### Exercise instructions
Looking at the records below, say how many lines include "topic", and add nothing else.

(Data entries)

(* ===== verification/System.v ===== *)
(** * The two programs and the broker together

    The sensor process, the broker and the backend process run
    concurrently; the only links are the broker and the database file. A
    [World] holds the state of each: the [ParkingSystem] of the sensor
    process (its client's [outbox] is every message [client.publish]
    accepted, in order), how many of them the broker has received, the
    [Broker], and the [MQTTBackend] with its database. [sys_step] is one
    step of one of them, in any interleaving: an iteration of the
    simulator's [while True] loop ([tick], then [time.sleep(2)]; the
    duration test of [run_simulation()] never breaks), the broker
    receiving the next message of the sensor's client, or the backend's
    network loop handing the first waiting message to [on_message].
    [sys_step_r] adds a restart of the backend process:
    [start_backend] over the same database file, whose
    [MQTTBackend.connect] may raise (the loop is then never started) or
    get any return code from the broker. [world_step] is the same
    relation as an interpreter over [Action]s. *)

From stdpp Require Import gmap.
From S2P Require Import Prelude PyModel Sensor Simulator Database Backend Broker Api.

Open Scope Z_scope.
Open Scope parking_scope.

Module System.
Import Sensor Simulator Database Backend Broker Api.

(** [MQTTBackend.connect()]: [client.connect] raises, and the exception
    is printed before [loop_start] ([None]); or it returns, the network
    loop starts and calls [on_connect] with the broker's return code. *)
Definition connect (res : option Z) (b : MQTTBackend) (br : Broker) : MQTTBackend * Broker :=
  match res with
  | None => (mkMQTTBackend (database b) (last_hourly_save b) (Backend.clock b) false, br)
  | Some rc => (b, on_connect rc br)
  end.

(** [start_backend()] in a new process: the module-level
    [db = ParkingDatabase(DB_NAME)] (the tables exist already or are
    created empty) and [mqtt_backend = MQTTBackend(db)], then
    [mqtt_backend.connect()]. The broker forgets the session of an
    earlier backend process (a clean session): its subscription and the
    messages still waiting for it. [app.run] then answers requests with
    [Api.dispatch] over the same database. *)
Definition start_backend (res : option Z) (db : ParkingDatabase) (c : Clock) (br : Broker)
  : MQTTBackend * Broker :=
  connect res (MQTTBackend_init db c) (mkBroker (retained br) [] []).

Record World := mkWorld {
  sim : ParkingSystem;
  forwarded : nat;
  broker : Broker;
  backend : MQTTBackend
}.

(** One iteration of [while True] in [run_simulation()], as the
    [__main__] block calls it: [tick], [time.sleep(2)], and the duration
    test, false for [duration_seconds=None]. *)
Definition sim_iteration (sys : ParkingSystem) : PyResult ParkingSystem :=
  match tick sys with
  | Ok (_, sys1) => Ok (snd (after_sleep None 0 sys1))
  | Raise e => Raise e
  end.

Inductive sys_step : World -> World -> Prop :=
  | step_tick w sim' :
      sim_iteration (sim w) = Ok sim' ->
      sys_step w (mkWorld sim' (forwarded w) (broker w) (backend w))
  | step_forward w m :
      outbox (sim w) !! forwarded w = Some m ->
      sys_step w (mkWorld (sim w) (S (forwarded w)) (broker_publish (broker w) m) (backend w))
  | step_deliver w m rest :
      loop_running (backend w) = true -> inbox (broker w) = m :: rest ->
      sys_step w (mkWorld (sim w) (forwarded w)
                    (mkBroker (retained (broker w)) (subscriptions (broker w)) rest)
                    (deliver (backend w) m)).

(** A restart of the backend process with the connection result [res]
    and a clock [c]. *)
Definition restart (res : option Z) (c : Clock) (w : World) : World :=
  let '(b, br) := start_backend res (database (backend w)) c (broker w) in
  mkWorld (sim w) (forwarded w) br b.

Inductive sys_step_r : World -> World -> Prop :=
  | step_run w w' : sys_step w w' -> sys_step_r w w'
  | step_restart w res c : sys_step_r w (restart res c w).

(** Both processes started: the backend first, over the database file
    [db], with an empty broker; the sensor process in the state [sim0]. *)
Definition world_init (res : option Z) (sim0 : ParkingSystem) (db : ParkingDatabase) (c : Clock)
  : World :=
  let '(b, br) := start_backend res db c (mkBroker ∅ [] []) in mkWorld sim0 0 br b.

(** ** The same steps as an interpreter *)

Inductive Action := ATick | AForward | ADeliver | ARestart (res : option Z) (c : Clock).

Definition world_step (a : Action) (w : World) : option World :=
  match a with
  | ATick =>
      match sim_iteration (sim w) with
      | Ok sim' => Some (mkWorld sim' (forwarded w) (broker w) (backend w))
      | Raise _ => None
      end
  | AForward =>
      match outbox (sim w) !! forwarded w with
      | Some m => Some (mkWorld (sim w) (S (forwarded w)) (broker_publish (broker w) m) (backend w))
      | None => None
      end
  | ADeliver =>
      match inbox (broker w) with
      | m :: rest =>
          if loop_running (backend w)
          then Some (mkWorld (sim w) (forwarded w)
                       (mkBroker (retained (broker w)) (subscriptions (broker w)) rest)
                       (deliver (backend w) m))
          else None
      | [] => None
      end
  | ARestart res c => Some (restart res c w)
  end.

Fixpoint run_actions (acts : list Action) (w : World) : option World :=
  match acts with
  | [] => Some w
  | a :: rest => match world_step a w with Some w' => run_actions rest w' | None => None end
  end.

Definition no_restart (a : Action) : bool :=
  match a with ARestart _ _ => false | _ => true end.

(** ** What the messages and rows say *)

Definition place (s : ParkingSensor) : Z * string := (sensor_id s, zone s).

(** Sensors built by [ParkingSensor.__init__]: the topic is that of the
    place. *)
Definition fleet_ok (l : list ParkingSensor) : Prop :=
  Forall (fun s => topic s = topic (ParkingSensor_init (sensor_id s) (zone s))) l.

### Result of the exercise
2